763 - Fado fandango (3)

Publié le par 1rΩm1

 

 

Fado fandango

 

 

Journal extime

 

 

(Paris – Porto – Lisbonne - Paris, 10-23 février 2017)

 

 

 

III

 

11 février

Comme je crois être en retard, je me hâte vers Beaubourg, tout en me demandant si j’ai ou non coupé le radiateur soufflant de la salle de bains — ce qui naturellement avait été fait — et si j’aurai le temps d’échanger des tickets de métro démagnétisés. Après avoir procédé à cet échange, je me trouve sur le parvis à 10 heures 35 précises : qui plus est, la file d’attente, contrairement à ce qu’avait redouté Judith, est plutôt clairsemée. N. et elle arrivent d’ailleurs un gros quart d’heure après, tant et si bien qu’il est presque l’heure de l’ouverture et que nous n’attendons guère dans le froid.

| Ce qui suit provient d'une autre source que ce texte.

Lemma connected_spec (insts : gset value) fuel val visited :
  (∀ n w m, Inst n ∈ insts → w ∈ operands n → w = Inst m → w ∈ insts) → (∀ n, val = Inst n → val ∈ insts) →
  (insts_left insts visited + 1 < fuel)%nat →
  ∃ r, isConnectedToAnInductionVariableRecursive operands fuel l val visited = Some r ∧ connected_post [val] visited r.
Proof.
  intros Hclosed. revert val visited. induction fuel as [|fuel IH]; intros val visited Hval Hfuel; [lia|].
  cbn [isConnectedToAnInductionVariableRecursive]. case_decide as Hv.
  { exists (false, visited). split; [done|]. split; cbn [fst snd]; [done|done|]. intros _. split; [|by intros v ? ?].
    by intros v ->%list_elem_of_singleton. }
  assert ((∀ n, val ≠ Inst n) → connected_post [val] visited (false, {[val]} ∪ visited)) as Hleaf.
  { intros Hn. split; cbn [fst snd]; [done|set_solver|]. intros _. split; [intros v ->%list_elem_of_singleton; set_solver|].
    intros v Hin Hnin. assert (v = val) as -> by set_solver. split; [intros (n & -> & _)|intros w (n & -> & _)]; by destruct (Hn n). }
  destruct val as [n|n|n]; cbv zeta; [|eexists; split; [reflexivity|by apply Hleaf]..]. clear Hleaf.
  destruct (loop_contributes l n) eqn:Hc.
  { eexists. split; [reflexivity|]. split; cbn [fst snd]; [|set_solver|done]. intros _. exists (Inst n), (Inst n).
    split; [by left|]. split; [done|by exists n]. }
  assert (Inst n ∈ insts) as Hn by (by apply (Hval n)).
  assert (insts_left insts ({[Inst n]} ∪ visited) < insts_left insts visited)%nat as Hlt
    by (unfold insts_left; apply subset_size; set_solver).
  enough (∀ ops st, (∀ w, w ∈ ops → w ∈ operands n) → (insts_left insts st.2 + 1 < fuel)%nat → ∃ r,
    mfoldl (λ st operand, if st.1 : bool then Some st else isConnectedToAnInductionVariableRecursive operands fuel l operand st.2) st ops = Some r ∧
    (st.1 = true → r = st) ∧ (st.1 = false → connected_post ops st.2 r)) as Hloop.
  { destruct (Hloop (operands n) (false, {[Inst n]} ∪ visited)) as (r & E & _ & Hpost); [done|cbn [snd]; lia|].
    destruct (Hpost eq_refl) as [Hf Hg Hno]. cbn [snd] in *. exists r. split; [exact E|]. split.
    - intros Hr. destruct (Hf Hr) as (v & w & Hv' & Hrtc & Hw). exists (Inst n), w. split; [by left|]. split; [|done].
      apply rtc_l with v; [by exists n|done].
    - set_solver.
    - intros Hr. destruct (Hno Hr) as [Hin Hcl]. split; [intros v ->%list_elem_of_singleton; set_solver|].
      intros v Hvr Hvv. destruct (decide (v = Inst n)) as [->|Hne]; [|apply Hcl; [done|set_solver]]. split.
      + intros (n' & [= <-] & Hc'). congruence.
      + intros w (n' & [= <-] & Hw). by apply Hin. }
  intros ops. induction ops as [|o ops IHo]; intros [b v0] Hops Hst; cbn [fst snd] in *.
  { exists (b, v0). split; [done|]. split; [done|]. intros ->. split; cbn [fst snd]; [done|done|]. intros _.
    split; [by intros v ?%elem_of_nil|by intros v ? ?]. }
  cbn [mfoldl fst snd]. destruct b.
  { cbn [mbind option_bind]. destruct (IHo (true, v0)) as (r & E & Hr & _); [intros w Hw; apply Hops; by right|done|].
    exists r. split; [exact E|]. by split. }
  destruct (IH o v0) as ([b1 v1] & E1 & [Hf1 Hg1 Hno1]); [|done|].
  { intros m ->. apply (Hclosed n _ m Hn); [apply Hops; by left|done]. }
  rewrite E1. cbn [mbind option_bind fst snd] in *.
  destruct (IHo (b1, v1)) as (r & E & Hrt & Hrf); [intros w Hw; apply Hops; by right| |].
  { cbn [snd]. assert (insts_left insts v1 <= insts_left insts v0)%nat; [|lia]. unfold insts_left. apply subseteq_size. set_solver. }
  exists r. split; [exact E|]. split; [done|]. intros _. destruct b1.
  - rewrite (Hrt eq_refl). split; cbn [fst snd]; [|done|done]. intros _. destruct (Hf1 eq_refl) as (v & w & ->%list_elem_of_singleton & ? & ?).
    exists o, w. split; [by left|done].
  - destruct (Hrf eq_refl) as [Hf Hg Hno]. cbn [fst snd] in *. destruct (Hno1 eq_refl) as [Hin1 Hcl1]. split.
    + intros Hr. destruct (Hf Hr) as (v & w & Hv' & ?). exists v, w. split; [by right|done].
    + set_solver.
    + intros Hr. destruct (Hno Hr) as [Hin Hcl]. split.
      * intros v [->|Hv']%elem_of_cons; [|by apply Hin]. apply Hg, Hin1. by left.
      * intros v Hvr Hv0. destruct (decide (v ∈ v1)) as [Hv1|Hv1]; [|by apply Hcl]. destruct (Hcl1 v Hv1 Hv0) as [? Hop].
        split; [done|]. intros w Hw. apply Hg. by apply Hop.
Qed.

Quelques minutes à peine après onze heures, nous sommes aux caisses et payons nos billets (il y aura bien plus de monde quand nous ressortirons).

 

Nous visitons l’exposition consacrée à Cy Twombly, dont je connaissais une (ou deux ?) toile(s), vue(s) au Centre Pompidou-Metz dans les salles consacrées aux grands formats.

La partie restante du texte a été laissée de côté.